Юрий Герман - Один год
И вскорости Иван Михайлович уже вылезал из автобуса неподалеку от того Дома отдыха, где "бедовал" горемычный Антропов.
Во дворе было безлюдно, только тетка в белом халате яростно пихала поленья в жарко дышащее жерло топки под "титаном". И Лапшину на мгновение показалось, что неподвижный, накаленный воздух - здесь на юге - дело рук кубовщицы в белом халате.
- Антропова бы мне, - сказал Иван Михайлович. - Доктор у вас тут отдыхает - такой лысоватый... солидный, что ли...
Кубовщица, не глядя на Лапшина, ответила, что отдыхающие сейчас как раз отдыхают...
- Где же они отдыхают?
- Где, где... на пляже, где...
По ее голосу было ясно, что она терпеть не может всех решительно отдыхающих, и Лапшин пошел к морю. Еще издали, спускаясь по ступеням, он увидел Антропова и понял, что тот не отдыхает здесь, а работает как вол: взобравшись на большой камень, Александр Петрович готовился к прыжку и что-то кричал лихим и напряженно-веселым голосом. Внизу, возле камня, по пояс в воде стояли женщины в ярких резиновых шапочках и слушали его крики. Потом он побежал по камню, сложил руки ладонями вместе и шикарно прыгнул, а женщины в шапочках, визжа, теснились стайкой и наконец поплыли вместе с Антроповым, который и в воде все что-то оригинальничал: то плыл на спине, то брассом, то кролем, то вдруг вертелся волчком и кувыркался, чем-то напоминая дельфина-детеныша...
Иван Михайлович расстегнул ворот своей белой, широкой гимнастерки, сел на скамью, закурил, поджидая Антропова и думая о нем с ленивым сожалением, но тут же оборвал свои мысли, потому что предположил, будто и сам несколько схож с Александром Петровичем нынче, ожидая Катю, которая едет сюда, конечно же, только по-товарищески, а никак не иначе...
И, выдернув из бокового кармана гимнастерки заношенное Катино письмо, он вновь, в который раз, принялся его перечитывать, убеждая себя, что Балашова едет именно к нему, а не только для того, чтобы разобраться в самой себе и привести в порядок свою внутреннюю жизнь. Фразы, которые имели отношение к нему, Лапшин читал особенно внимательно и даже строго, шевеля при этом губами, все же, что связано было с тем, кого он именовал в глубине души "индюком", Иван Михайлович только пробегал, стараясь не вникать в суть непонятных ему и враждебных подробностей...

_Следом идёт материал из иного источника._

Lemma read_compacted_ok cp ls ls0 d out : logs_ok ls -> ckpt_logs cp ls ->
  zlen (curseg_array (segs ls0)) = NR_CURSEG_TYPE -> zlen (journals ls0) = NR_CURSEG_TYPE ->
  (forall t, 0 <= t < 3 -> zlen (sum_entries (sum_blk (CURSEG t ls0))) = 512) ->
  on_disk d out -> compacted (start_sum_block cp) ls out ->
  let ls' := read_compacted_summaries cp d ls0 in
  zlen (curseg_array (segs ls')) = NR_CURSEG_TYPE /\ zlen (journals ls') = NR_CURSEG_TYPE /\
  get_journal CURSEG_HOT_DATA ls' = get_journal CURSEG_HOT_DATA ls /\
  get_journal CURSEG_COLD_DATA ls' = get_journal CURSEG_COLD_DATA ls /\
  (forall t, 0 <= t < 3 -> log_restored t (CURSEG t ls) (CURSEG t ls') /\
     sums_restored (log_count (CURSEG t ls)) (CURSEG t ls) (CURSEG t ls')) /\
  forall t, 3 <= t -> CURSEG t ls' = CURSEG t ls0.
Proof.
  intros Hls Hcl Hl Hjl He Ho Hco. cbv zeta.
  remember (read_compacted_summaries cp d ls0) as ls' eqn:E. unfold read_compacted_summaries in E.
  set (start := start_sum_block cp) in *.
  assert (Hd : d start = zget [] (map snd out) 0).
  { pose proof (co_len _ _ _ Hco) as Hlen. rewrite <- (pages_on_disk start d out 0 Ho (co_addr _ _ _ Hco)) by (repeat case_if_in Hlen; lia).
    rewrite Z.add_0_r. f_equal. unfold start, start_sum_block, u32. by rewrite Zmod_mod. }
  destruct (co_journals _ _ _ Hco) as [J0 J2]. change (get_meta_page d start) with (d start) in E. change SUM_JOURNAL_SIZE with 507 in E.
  rewrite Hd, J0, J2, <- Hd in E. change (d start) with (get_meta_page d start) in E.
  set (ls1 := put_journal CURSEG_COLD_DATA _ _) in E. change (segs ls1) with (segs ls0) in E.
  assert (HJ : zlen (journals ls1) = NR_CURSEG_TYPE /\ get_journal CURSEG_HOT_DATA ls1 = get_journal CURSEG_HOT_DATA ls /\
    get_journal CURSEG_COLD_DATA ls1 = get_journal CURSEG_COLD_DATA ls).
  { unfold ls1, put_journal, get_journal. simpl. split; [by rewrite !zlen_zset|]. split.
    - rewrite zget_zset_ne by done. apply zget_zset_eq. by rewrite Hjl.
    - apply zget_zset_eq. by rewrite zlen_zset, Hjl. }
  clearbody ls1.
  assert (Hr0 : reading start d (base ls 0) (mk_sr (get_meta_page d start) (2 * 507) (u32 (start + 1)))).
  { unfold reading, base, get_meta_page. simpl. rewrite Z.add_0_r. do 2 f_equal. unfold start, start_sum_block, u32. by rewrite Zmod_mod. }
  cbn [foldl] in E.
  pose proof (read_log_ok cp ls d out start CURSEG_HOT_DATA (segs ls0) _ Hls Hcl ltac:(done) Ho Hco Hl (He 0 ltac:(done)) Hr0) as R0.
  destruct (read_compacted_log cp d (segs ls0, _) CURSEG_HOT_DATA) as [s1 r1]. destruct R0 as (A0 & A1 & A2 & A3 & A4).
  change CURSEG_HOT_DATA with 0 in *. change CURSEG_WARM_DATA with 1 in *. change CURSEG_COLD_DATA with 2 in *.
  rewrite <- base_next in A0 by lia.
  pose proof (read_log_ok cp ls d out start 1 s1 r1 Hls Hcl ltac:(done) Ho Hco A1 ltac:(rewrite A4 by done; by apply He) A0) as R1.
  destruct (read_compacted_log cp d (s1, r1) 1) as [s2 r2]. destruct R1 as (B0 & B1 & B2 & B3 & B4).
  rewrite <- base_next in B0 by lia.
  pose proof (read_log_ok cp ls d out start 2 s2 r2 Hls Hcl ltac:(done) Ho Hco B1
    ltac:(rewrite B4, A4 by done; by apply He) B0) as R2.
  destruct (read_compacted_log cp d (s2, r2) 2) as [s3 r3]. destruct R2 as (_ & C1 & C2 & C3 & C4).
  subst ls'. destruct HJ as (HJ1 & HJ2 & HJ3). split; [exact C1|]. split; [exact HJ1|]. split; [exact HJ2|]. split; [exact HJ3|].
  assert (Hcur : forall t, CURSEG t (put_segs (s3, r3).1 ls1) = CURSEG_I t s3) by done.
  split; intros t Ht; rewrite Hcur; [|by rewrite C4, B4, A4 by lia].
  assert (t = 0 \/ t = 1 \/ t = 2) as [-> |[-> | ->]] by lia; [by rewrite C4, B4 by done|by rewrite C4 by done|done].
Qed.
Definition update_ckpt_flags (e : cp_env) (st : cp_state) : cp_state :=
  let orphan_num := ino_num (get_im ORPHAN_INO (inos st)) in
  let st := if c_true (reason e .& CP_UMOUNT) &&
               (le32_at cp_pack_total_block_count (ckpt (cp st)) >? u32 (blocks_per_seg - nat_bits_blocks st))
            then disable_nat_bits st else st in
  let st := if c_true (reason e .& CP_TRIMMED) then on_ckpt (__set_ckpt_flags CP_TRIMMED_FLAG) st else st in
  let st := on_ckpt (put_flag CP_UMOUNT_FLAG (c_true (reason e .& CP_UMOUNT))) st in
  let st := on_ckpt (put_flag CP_FASTBOOT_FLAG (c_true (reason e .& CP_FASTBOOT))) st in
  let st := on_ckpt (put_flag CP_ORPHAN_PRESENT_FLAG (c_true orphan_num)) st in
  let st := if need_fsck st then on_ckpt (__set_ckpt_flags CP_FSCK_FLAG) st else st in
  on_ckpt (__clear_ckpt_flags CP_NOCRC_RECOVERY_FLAG) (on_ckpt (__set_ckpt_flags CP_CRC_RECOVERY_FLAG) st).

Definition put_bitmaps (e : cp_env) (st : cp_state) : cp_state :=
  let st := on_ckpt (put_bytes (__bitmap_ptr (cp st) SIT_BITMAP) (sit_bitmap e)) st in
  on_ckpt (put_bytes (__bitmap_ptr (cp st) NAT_BITMAP) (nat_bitmap e)) st.

Section write.
Context (f2fs_crc32 : list Z -> Z).

Definition put_crc (st : cp_state) : cp_state :=
  on_ckpt (fun b => let cso := le32_at checksum_offset b in set_le32 cso (f2fs_crc32 (get_bytes 0 cso b)) b) st.

(** The checkpoint block of this checkpoint. *)
Definition fill_ckpt (e : cp_env) (st : cp_state) : cp_state :=
  put_crc (put_bitmaps e (update_ckpt_flags e (fill_pack e (fill_logs e st)))).

(** ** The pack *)

(** Block [i] of a buffer. *)
Definition buf_block (b : list Z) (i : Z) : list Z := get_bytes (F2FS_BLKSIZE * i) F2FS_BLKSIZE b.

(** The NAT bits, tied to the checkpoint by its version and checksum. *)
Definition write_nat_bits (crc32 : Z) (start_blk : Z) (st : cp_state) : cp_state * list (Z * list Z) :=
  let cp_ver := cur_cp_version (ckpt (cp st)) .| Z.shiftl crc32 32 in
  let bits := set_le64 0 cp_ver (nat_bits st) in
  let blk := u32 (start_blk + blocks_per_seg - nat_bits_blocks st) in
  (set_nat_bits bits (need_fsck st) st,
   map (fun i => (u32 (blk + i), buf_block bits i)) (seqZ 0 (nat_bits_blocks st))).

(** The write statistics go into the journal of the hot node log. *)
Definition put_kbytes (e : cp_env) (ls : log_state) : log_state :=
  put_journal CURSEG_HOT_NODE (set_le64 2 (kbytes_written e) (get_journal CURSEG_HOT_NODE ls)) ls.

Definition payload_blocks (st : cp_state) (start_blk : Z) : list (Z * list Z) :=
  map (fun i => (u32 (start_blk + i), buf_block (ckpt (cp st)) i)) (seqZ 1 (__cp_payload (cp st))).

(** The blocks of the pack, in the order in which they are made dirty. *)
Definition pack_blocks (e : cp_env) (st : cp_state) (start_blk : Z) : cp_state * list (Z * list Z) :=
  let head := buf_block (ckpt (cp st)) 0 in
  let orphan_num := ino_num (get_im ORPHAN_INO (inos st)) in
  let blk := u32 (start_blk + 1 + __cp_payload (cp st)) in
  let orphans := if c_true orphan_num then write_orphan_inodes (inos st) blk else [] in
  let blk := if c_true orphan_num then u32 (blk + orphan_blocks st) else blk in
  let data := write_data_summaries (cp st) (logs st) (cache e) blk in
  let blk := u32 (blk + data_sum_blocks st) in
  let st := set_logs (put_kbytes e (logs st)) st in
  let nodes := if __remain_node_summaries (reason e) then write_node_summaries (logs st) (cache e) blk else [] in
  let blk := if __remain_node_summaries (reason e) then u32 (blk + NR_CURSEG_NODE_TYPE) else blk in
  (st, (start_blk, head) :: payload_blocks st start_blk ++ orphans ++ data ++ nodes ++ [(blk, head)]).

(** The state at the [n]-th test of the error flag, and the test. *)
Definition cp_check (e : cp_env) (n : Z) (st : cp_state) : bool * cp_state :=
  let st := if io_error e n then set_cp (f2fs_stop_checkpoint (cp st)) st else st in
  (f2fs_cp_error (cp st), st).

(** The end of [do_checkpoint], when the pack [out2] is dirty. *)
Definition finish_checkpoint (e : cp_env) (st : cp_state) (out1 out2 : list (Z * list Z))
    : Z * cp_state * list (Z * list Z) * list (Z * list Z) :=
  let '(bad, st) := cp_check e 4 st in
  if bad then (- EIO, st, out1, [])
  else
    let st := set_last_valid st in
    let st := set_inos (release_ino_entry false (inos st)) st in
    let '(bad, st) := cp_check e 5 st in
    if bad then (- EIO, st, out1, out2)
    else
      let st := set_sbi_flags false false st in
      let st := set_cp (__set_cp_next_pack (cp st)) st in
      (0, if redirtied e then set_sbi_flags true (need_cp st) st else st, out1, out2).

(** The part of [do_checkpoint] that writes, with the block filled. *)
Definition write_pack (e : cp_env) (st : cp_state) : Z * cp_state * list (Z * list Z) * list (Z * list Z) :=
  let crc32 := cur_cp_crc (ckpt (cp st)) in
  let start_blk := __start_cp_next_addr (cp st) in
  let bits := enabled_nat_bits (Some (reason e)) (cp st) in
  let '(st, out1) := if bits then write_nat_bits crc32 start_blk st else (st, []) in
  let '(bad, st) := cp_check e 2 st in
  if bits && bad then (- EIO, st, out1, [])
  else
    let '(bad, st) := cp_check e 3 st in
    if bad then (- EIO, st, out1, [])
    else if c_true (flush_error e) then (flush_error e, st, out1, [])
    else
      let '(st, out2) := pack_blocks e st start_blk in
      finish_checkpoint e st out1 out2.

(** The result, the state, the blocks written before the pack and those of the
    pack.  The blocks of one group are written in any order; the second group
    goes to the device after the first. *)
Definition do_checkpoint (e : cp_env) (st : cp_state) : Z * cp_state * list (Z * list Z) * list (Z * list Z) :=
  let '(bad, st) := cp_check e 1 st in
  if dirty_meta e && bad then (- EIO, st, [], [])
  else write_pack e (fill_ckpt e st).
(** A place that is not written has kept its block. *)
Lemma torn_at sb pack d out out2 d' head p i : torn sb d out d' -> new_pack_writes sb pack head out out2 ->
  pack = 1 \/ pack = 2 -> p = pack \/ p = other_pack pack -> 0 <= i < blocks_per_seg ->
  let a := u32 (pack_addr sb p + i) in
  d' a = d a \/ p = other_pack pack /\ (i = 0 \/ i = le32_at cp_pack_total_block_count head - 1 -> d' a = head /\ (a, head) ∈ out2).
Proof.
  intros Ht [_ Hw] Hpk Hp Hi. cbv zeta. unfold blocks_per_seg in *.
  assert (Ho : 0 <= pack_off p + i < 2 * 512) by (unfold pack_off; case_if; lia).
  destruct (Ht (pack_off p + i) Ho) as [H|H]; rewrite <- pack_addr_off in H; [by left|].
  right. destruct (Hw _ _ H) as (j & Hj & Ha & Hk). rewrite !pack_addr_off in Ha. apply u32_inj_near in Ha; [|unfold pack_off in *; repeat case_if; lia].
  assert (p = other_pack pack) as Hpo.
  { destruct Hp as [-> |]; [|done]. exfalso. destruct Hpk as [-> | ->]; unfold pack_off, other_pack in Ha; cbn in Ha; lia. }
  split; [done|]. rewrite Hpo in Ha. intros Hi'. destruct (Hk ltac:(lia)) as [Hh Ho2]. rewrite Hh in *. done.
Qed.

Lemma valid_kept sb pack d d' v : last_ckpt sb pack d v ->
  (forall i, 0 <= i < blocks_per_seg -> d' (u32 (pack_addr sb pack + i)) = d (u32 (pack_addr sb pack + i))) ->
  validate_checkpoint f2fs_crc32 d' (pack_addr sb pack) = validate_checkpoint f2fs_crc32 d (pack_addr sb pack).
Proof.
  intros L Hold. pose proof L as [L1 _ _ _ _ _ L7 _ _]. unfold blocks_per_seg in *. symmetry. apply validate_ext.
  - assert (Ha0 : u32 (pack_addr sb pack + 0) = pack_addr sb pack) by (by rewrite Z.add_0_r, pack_addr_u32).
    by rewrite <- Ha0, Hold by lia.
  - cbv zeta. rewrite (u32_small (_ - 1)) by lia. by rewrite Hold by lia.
Qed.

(** The mount does not change when the valid pack does not and the other one
    stays older. *)
Lemma mount_keeps sb pack d d' v : last_ckpt sb pack d v ->
  (forall i, 0 <= i < blocks_per_seg -> d' (u32 (pack_addr sb pack + i)) = d (u32 (pack_addr sb pack + i))) ->
  older_pack d' (pack_addr sb (other_pack pack)) v ->
  get_valid_checkpoint f2fs_crc32 false sb d' = get_valid_checkpoint f2fs_crc32 false sb d.
Proof.
  intros L Hold Hol. pose proof L as [L1 L2 L3 L4 L5 L6 L7 L8 L9]. unfold blocks_per_seg in *.
  pose proof (valid_kept sb pack d d' v L Hold) as Hval. rewrite L5 in Hval.
  assert (Hpay : payload_read sb d' (pack_addr sb pack) = payload_read sb d (pack_addr sb pack)).
  { unfold payload_read, get_meta_page. f_equal. apply map_ext_Forall, Forall_forall. intros i Hi%elem_of_seqZ. apply Hold. lia. }
  assert (Hv63 : 0 <= v < 2 ^ 63) by lia. rewrite (mount_chooses sb d' pack _ _ L1 L2 Hv63 Hval Hol).
  rewrite (mount_chooses sb d pack _ _ L1 L2 Hv63 L5 (last_older _ _ _ _ L)). by rewrite Hpay.
Qed.
Lemma take_slots_ok pos n d : bytes_ok (d_bitmap d) -> 0 <= pos -> 0 <= n -> pos + n <= 8 * zlen (d_bitmap d) ->
  pos + n <= zlen (d_dentry d) -> taken pos n d (foldl (take_slot pos) d (seqZ 0 n)).
Proof.
  intros Hb Hp Hn. revert n Hn. refine (natlike_ind (fun n : Z => pos + n <= 8 * zlen (d_bitmap d) -> pos + n <= zlen (d_dentry d) -> taken pos n d (foldl (take_slot pos) d (seqZ 0 n))) _ _).
  - intros _ _. split; try done; intros i Hi; (destruct (Z.leb_spec pos i); destruct (Z.ltb_spec i (pos + 0)); destruct (Z.ltb_spec pos i); try lia; done).
  - intros n Hn IH H1 H2. rewrite <- Z.add_1_r, seqZ_snoc, foldl_app by lia. destruct IH as [T1 T2 T3 T4 T5 T6 T7]; [lia..|].
    set (d1 := foldl _ _ _) in *. cbn [foldl]. rewrite Z.add_0_l. unfold take_slot. cbn zeta.
    set (d2 := set_d_bitmap (__set_bit_le (pos + n) (d_bitmap d1)) d1).
    assert (Hu : forall i, 0 <= i -> used d2 i = (i =? pos + n) || used d1 i).
    { intros i Hi. apply test_set_bit; [lia| |done]. rewrite T4. apply Z.div_lt_upper_bound; lia. }
    assert (Hd : forall b : bool, taken pos (n + 1) d (if b then on_de (pos + n) (set_name_len 0) d2 else d2) <-> (forall i, 0 <= i ->
      (if b && (i =? pos + n) then set_name_len 0 (de_at d1 i) else de_at d1 i) =
      if (pos <? i) && (i <? pos + (n + 1)) then set_name_len 0 (de_at d i) else de_at d i)).
    { intros b.
      assert (Hde : forall i, de_at (if b then on_de (pos + n) (set_name_len 0) d2 else d2) i = if b && (i =? pos + n) then set_name_len 0 (de_at d1 i) else de_at d1 i).
      { intros i. destruct b; [|done]. rewrite de_at_on by (cbn [d_dentry d2 set_d_bitmap]; lia). rewrite Z.eqb_sym. cbn [andb].
        by destruct (Z.eqb_spec i (pos + n)) as [->|]. }
      split; [intros [? ? ? ? ? ? T]; intros i Hi; by rewrite <- Hde, <- T|]. intros T.
      split; try (destruct b; done).
      - destruct b; by apply bytes_set_bit.
      - destruct b; (etrans; [apply zlen_set_bit|done]).
      - destruct b; [etrans; [apply zlen_zset|done]|done].
      - intros i Hi. transitivity (used d2 i); [by destruct b|]. rewrite Hu, T6 by done.
        destruct (Z.eqb_spec i (pos + n)), (Z.leb_spec pos i), (Z.ltb_spec i (pos + n)), (Z.ltb_spec i (pos + (n + 1))); try lia; done.
      - intros i Hi. by rewrite Hde, T. }
    apply Hd. intros i Hi. rewrite T7 by done. unfold c_true.
    destruct (Z.eqb_spec n 0), (Z.eqb_spec i (pos + n)), (Z.ltb_spec pos i), (Z.ltb_spec i (pos + n)), (Z.ltb_spec i (pos + (n + 1))); try lia; done.
Qed.

(** The new entry. *)
Definition new_de (ino mode : Z) (name : list Z) (hash : Z) (old : f2fs_dir_entry) : f2fs_dir_entry :=
  set_de_type mode (mk_de hash ino (zlen name) (file_type old)).

Record entry_added (ino mode : Z) (name : list Z) (hash pos : Z) (d d' : f2fs_dentry_ptr) : Prop := {
  ea_max : d_max d' = d_max d;
  ea_lens : zlen (d_bitmap d') = zlen (d_bitmap d) /\ zlen (d_dentry d') = zlen (d_dentry d) /\ zlen (d_filename d') = zlen (d_filename d);
  ea_bytes : bytes_ok (d_bitmap d');
  ea_used i : 0 <= i -> used d' i = (pos <=? i) && (i <? pos + GET_DENTRY_SLOTS (zlen name)) || used d i;
  ea_de i : 0 <= i -> de_at d' i =
    if i =? pos then new_de ino mode name hash (de_at d pos)
    else if (pos <? i) && (i <? pos + GET_DENTRY_SLOTS (zlen name)) then set_name_len 0 (de_at d i) else de_at d i;
  ea_names : d_filename d' = put_bytes (F2FS_SLOT_LEN * pos) name (d_filename d)
}.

Ужинали вместе в чебуречной - Лизавета, Антропов и Лапшин. Легкие, белые занавески продувал теплый ветер с моря, шевелил скатертью, трепал Лизаветины волосы, она, ласково смеясь, собирала их и стягивала в тугой узел на затылке. После длинного купания и криков в воде, после пекучего солнца на пляже было видно, как девушку разбирает истома, ела она нехотя и порой закрывала свои узкие, чуть раскосые глаза. А Антропов беспокоился и немножко сердился:
- Нельзя же до такого состояния себя доводить! - говорил он Лапшину. Ее, понимаешь ли, Иван Михайлович, просто немыслимо из воды вытащить. Изволите видеть, сидя спит. И так - каждый день...
- Ну а что плохого-то? - отвечал Лапшин. - Усталость здоровая, правильная. Или не по науке?
Не допив вино, Лизавета встала, потянулась и, подавляя зевок, сказала:
- Простите, Иван Михайлович, не могу больше. До того спать хочу - глаза закрываются. До свидания!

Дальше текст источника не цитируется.